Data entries
Content starts
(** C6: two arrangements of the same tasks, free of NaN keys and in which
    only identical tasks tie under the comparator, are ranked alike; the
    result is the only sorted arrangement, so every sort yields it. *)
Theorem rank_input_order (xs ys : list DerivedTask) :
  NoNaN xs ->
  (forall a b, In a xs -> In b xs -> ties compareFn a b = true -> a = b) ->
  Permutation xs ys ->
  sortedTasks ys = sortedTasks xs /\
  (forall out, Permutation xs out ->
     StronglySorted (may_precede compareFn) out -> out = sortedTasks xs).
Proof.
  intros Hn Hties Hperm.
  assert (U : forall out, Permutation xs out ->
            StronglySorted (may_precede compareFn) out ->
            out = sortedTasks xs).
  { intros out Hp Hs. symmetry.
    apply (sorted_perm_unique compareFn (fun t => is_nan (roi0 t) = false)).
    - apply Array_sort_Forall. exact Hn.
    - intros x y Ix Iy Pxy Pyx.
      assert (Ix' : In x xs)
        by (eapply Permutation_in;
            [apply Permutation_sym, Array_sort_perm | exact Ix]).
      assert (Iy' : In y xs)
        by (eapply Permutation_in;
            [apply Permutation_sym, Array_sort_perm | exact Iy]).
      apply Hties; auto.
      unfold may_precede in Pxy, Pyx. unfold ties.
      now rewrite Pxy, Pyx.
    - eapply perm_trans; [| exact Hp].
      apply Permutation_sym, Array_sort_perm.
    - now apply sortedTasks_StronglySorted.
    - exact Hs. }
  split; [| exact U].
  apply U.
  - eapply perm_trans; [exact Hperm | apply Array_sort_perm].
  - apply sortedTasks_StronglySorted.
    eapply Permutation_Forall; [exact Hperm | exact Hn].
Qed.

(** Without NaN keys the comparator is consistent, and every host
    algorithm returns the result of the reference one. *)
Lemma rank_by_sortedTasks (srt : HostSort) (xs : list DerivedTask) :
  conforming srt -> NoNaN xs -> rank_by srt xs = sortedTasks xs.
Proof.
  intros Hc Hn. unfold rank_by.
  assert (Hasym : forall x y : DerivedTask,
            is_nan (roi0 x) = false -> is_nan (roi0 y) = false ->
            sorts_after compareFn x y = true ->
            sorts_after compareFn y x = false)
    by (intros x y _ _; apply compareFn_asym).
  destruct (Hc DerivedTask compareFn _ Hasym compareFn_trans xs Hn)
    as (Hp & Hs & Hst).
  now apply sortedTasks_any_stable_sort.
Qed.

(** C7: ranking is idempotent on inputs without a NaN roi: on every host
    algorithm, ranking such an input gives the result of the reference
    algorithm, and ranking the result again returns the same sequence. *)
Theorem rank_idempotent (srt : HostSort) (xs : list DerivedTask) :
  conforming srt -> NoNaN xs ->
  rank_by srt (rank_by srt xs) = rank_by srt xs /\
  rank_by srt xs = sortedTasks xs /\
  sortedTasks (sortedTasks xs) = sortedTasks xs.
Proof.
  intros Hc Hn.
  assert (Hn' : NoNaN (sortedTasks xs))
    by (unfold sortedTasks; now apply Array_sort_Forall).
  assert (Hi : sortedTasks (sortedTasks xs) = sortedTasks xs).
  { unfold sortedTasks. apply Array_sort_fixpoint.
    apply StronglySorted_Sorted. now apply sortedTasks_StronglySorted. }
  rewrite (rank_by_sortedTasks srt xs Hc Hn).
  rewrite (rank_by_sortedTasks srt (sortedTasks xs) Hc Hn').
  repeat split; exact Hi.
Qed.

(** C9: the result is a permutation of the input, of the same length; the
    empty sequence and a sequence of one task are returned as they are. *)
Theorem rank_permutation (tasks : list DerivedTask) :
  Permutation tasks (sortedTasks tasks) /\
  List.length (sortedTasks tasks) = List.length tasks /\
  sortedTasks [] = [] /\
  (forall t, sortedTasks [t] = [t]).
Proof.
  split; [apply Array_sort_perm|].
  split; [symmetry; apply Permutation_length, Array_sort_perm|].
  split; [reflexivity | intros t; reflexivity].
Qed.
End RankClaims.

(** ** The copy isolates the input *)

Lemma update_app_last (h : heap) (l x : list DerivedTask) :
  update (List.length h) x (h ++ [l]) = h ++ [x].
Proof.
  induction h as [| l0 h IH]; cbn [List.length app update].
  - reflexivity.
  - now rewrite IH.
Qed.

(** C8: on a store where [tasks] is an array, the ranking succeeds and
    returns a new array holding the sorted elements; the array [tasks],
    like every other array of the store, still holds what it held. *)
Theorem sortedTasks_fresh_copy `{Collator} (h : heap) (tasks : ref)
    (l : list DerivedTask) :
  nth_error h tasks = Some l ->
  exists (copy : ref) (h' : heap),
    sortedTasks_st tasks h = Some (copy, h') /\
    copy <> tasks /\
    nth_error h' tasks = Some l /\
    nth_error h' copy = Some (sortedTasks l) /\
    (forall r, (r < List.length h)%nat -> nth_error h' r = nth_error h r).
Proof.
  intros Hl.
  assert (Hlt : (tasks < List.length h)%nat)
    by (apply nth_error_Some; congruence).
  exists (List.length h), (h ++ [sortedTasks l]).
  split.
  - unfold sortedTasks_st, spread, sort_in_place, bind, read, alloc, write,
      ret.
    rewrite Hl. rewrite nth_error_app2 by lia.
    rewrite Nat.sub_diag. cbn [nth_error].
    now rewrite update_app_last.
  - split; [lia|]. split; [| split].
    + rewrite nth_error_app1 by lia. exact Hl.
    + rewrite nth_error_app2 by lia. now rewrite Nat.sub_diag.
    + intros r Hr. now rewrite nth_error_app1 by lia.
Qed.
Content ends
Content starts
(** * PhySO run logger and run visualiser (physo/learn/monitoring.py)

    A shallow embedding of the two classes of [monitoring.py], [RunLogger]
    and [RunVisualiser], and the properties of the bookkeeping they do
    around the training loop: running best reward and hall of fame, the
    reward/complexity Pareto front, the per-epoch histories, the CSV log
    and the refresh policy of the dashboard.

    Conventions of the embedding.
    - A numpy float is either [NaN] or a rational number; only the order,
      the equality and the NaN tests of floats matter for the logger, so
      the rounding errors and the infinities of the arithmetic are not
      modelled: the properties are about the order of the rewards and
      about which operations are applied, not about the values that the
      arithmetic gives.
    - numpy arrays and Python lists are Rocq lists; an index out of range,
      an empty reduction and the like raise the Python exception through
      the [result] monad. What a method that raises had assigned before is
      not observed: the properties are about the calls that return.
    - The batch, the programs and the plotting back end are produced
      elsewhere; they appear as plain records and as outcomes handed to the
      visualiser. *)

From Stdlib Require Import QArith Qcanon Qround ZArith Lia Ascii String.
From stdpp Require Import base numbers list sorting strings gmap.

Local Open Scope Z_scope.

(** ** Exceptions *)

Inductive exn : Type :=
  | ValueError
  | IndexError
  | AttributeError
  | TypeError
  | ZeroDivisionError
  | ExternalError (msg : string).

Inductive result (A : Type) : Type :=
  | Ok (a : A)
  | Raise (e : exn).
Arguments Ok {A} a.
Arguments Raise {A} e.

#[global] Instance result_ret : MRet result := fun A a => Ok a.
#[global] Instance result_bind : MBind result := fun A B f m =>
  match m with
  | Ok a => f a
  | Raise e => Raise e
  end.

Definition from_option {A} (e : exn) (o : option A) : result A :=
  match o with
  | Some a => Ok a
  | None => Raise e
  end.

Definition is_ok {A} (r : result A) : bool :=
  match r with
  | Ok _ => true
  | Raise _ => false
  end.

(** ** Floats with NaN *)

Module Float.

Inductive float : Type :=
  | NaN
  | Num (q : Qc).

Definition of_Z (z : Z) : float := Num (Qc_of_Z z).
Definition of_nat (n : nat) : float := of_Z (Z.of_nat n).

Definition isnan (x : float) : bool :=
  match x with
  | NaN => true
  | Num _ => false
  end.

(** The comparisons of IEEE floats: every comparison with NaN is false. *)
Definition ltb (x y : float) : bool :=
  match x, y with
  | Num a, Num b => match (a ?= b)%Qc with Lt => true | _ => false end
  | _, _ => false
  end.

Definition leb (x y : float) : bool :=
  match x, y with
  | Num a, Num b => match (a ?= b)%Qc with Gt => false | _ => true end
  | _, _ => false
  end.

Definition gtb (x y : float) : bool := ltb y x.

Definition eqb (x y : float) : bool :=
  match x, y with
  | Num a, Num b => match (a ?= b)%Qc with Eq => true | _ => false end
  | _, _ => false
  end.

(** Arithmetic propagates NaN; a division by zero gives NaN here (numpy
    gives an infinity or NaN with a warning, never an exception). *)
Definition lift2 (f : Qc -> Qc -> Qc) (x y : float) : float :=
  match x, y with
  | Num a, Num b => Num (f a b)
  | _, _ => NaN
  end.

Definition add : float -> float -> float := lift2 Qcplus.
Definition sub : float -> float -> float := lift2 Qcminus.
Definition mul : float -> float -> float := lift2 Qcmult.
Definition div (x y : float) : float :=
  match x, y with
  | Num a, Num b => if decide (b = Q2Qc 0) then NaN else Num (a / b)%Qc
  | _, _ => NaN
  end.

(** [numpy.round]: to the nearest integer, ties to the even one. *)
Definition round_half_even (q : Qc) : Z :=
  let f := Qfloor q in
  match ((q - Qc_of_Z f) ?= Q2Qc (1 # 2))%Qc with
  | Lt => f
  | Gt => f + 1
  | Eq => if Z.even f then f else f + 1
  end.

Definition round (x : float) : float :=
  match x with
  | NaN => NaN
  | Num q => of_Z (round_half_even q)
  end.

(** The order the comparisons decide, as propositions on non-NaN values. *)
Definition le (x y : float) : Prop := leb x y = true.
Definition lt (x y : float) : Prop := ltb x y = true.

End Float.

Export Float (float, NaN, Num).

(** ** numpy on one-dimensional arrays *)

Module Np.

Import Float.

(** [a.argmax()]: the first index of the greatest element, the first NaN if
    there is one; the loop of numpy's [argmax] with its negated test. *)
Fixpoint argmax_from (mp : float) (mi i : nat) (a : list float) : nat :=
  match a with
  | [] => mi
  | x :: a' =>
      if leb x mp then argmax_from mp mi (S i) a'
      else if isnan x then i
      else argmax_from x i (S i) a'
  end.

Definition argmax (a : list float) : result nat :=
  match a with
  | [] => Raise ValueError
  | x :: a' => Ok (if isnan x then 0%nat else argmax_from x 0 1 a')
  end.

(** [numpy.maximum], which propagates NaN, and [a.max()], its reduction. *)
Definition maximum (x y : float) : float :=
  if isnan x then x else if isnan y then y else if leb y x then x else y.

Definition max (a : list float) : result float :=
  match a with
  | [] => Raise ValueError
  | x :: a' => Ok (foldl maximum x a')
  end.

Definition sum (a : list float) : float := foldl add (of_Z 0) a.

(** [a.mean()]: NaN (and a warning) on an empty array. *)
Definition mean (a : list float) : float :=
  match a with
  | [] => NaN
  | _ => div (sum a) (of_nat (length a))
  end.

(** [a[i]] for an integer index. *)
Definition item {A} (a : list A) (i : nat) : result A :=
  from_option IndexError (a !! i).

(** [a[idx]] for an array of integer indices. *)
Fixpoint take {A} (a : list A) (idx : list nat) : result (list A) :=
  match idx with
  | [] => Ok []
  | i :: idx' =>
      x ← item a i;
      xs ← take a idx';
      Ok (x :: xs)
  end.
Content ends
Content starts
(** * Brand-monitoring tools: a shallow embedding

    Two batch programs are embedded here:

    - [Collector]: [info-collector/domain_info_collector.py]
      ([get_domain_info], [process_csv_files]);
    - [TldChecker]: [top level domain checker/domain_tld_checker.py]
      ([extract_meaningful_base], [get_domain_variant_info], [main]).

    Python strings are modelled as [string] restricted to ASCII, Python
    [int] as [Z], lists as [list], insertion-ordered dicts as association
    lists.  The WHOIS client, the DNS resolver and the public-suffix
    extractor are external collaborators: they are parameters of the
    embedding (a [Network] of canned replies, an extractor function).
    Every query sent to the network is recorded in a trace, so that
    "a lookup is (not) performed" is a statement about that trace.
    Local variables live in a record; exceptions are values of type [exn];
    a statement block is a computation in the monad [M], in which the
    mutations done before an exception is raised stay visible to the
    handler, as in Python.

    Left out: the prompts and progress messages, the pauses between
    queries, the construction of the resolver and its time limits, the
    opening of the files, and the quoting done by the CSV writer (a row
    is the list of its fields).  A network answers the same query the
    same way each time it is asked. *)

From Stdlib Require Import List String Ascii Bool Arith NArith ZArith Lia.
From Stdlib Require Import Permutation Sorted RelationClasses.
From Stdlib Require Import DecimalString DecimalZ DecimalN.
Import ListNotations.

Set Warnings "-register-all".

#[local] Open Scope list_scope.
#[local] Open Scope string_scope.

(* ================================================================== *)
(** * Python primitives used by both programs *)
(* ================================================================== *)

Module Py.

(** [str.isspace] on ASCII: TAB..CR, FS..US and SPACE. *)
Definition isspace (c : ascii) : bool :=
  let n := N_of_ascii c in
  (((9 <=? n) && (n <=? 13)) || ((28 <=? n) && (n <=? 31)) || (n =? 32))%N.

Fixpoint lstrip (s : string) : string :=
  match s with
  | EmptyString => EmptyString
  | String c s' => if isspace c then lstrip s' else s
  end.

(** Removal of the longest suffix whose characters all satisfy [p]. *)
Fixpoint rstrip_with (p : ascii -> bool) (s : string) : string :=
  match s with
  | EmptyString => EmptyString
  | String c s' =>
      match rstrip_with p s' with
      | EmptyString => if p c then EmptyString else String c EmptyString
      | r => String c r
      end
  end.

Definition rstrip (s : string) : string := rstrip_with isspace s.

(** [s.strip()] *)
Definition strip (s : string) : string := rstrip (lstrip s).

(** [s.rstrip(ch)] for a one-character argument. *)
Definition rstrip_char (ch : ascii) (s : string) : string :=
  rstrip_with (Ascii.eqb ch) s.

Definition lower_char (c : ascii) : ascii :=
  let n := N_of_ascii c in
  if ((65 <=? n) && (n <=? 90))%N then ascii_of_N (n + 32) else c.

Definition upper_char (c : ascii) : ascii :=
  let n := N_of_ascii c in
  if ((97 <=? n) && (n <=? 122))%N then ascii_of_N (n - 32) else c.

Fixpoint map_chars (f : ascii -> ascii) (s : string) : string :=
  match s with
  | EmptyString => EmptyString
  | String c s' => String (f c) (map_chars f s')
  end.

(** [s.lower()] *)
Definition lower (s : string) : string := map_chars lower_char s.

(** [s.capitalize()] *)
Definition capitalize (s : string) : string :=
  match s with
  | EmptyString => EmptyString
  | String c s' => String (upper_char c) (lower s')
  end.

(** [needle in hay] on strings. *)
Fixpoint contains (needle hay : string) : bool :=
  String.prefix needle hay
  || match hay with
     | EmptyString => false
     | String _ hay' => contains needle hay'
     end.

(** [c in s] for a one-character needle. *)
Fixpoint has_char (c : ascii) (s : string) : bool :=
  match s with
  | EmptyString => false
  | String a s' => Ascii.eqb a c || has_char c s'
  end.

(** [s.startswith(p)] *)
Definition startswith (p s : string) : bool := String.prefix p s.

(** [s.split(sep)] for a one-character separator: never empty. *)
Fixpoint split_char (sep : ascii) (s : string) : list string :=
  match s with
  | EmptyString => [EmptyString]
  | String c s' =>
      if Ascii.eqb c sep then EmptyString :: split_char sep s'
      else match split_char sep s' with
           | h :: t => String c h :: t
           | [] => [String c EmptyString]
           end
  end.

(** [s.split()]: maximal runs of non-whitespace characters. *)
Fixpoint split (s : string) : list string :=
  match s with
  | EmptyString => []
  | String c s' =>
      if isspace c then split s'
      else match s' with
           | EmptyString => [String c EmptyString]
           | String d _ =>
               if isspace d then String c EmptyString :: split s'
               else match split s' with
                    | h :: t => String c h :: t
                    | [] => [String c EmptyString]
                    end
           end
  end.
Content ends
» AIM OF THE EXERCISE
Read through the data and copy every line where "eapply" shows up.

» TASK RESPONSE
        by (eapply Permutation_in;
        by (eapply Permutation_in;
    - eapply perm_trans; [| exact Hp].
  - eapply perm_trans; [exact Hperm | apply Array_sort_perm].
    eapply Permutation_Forall; [exact Hperm | exact Hn].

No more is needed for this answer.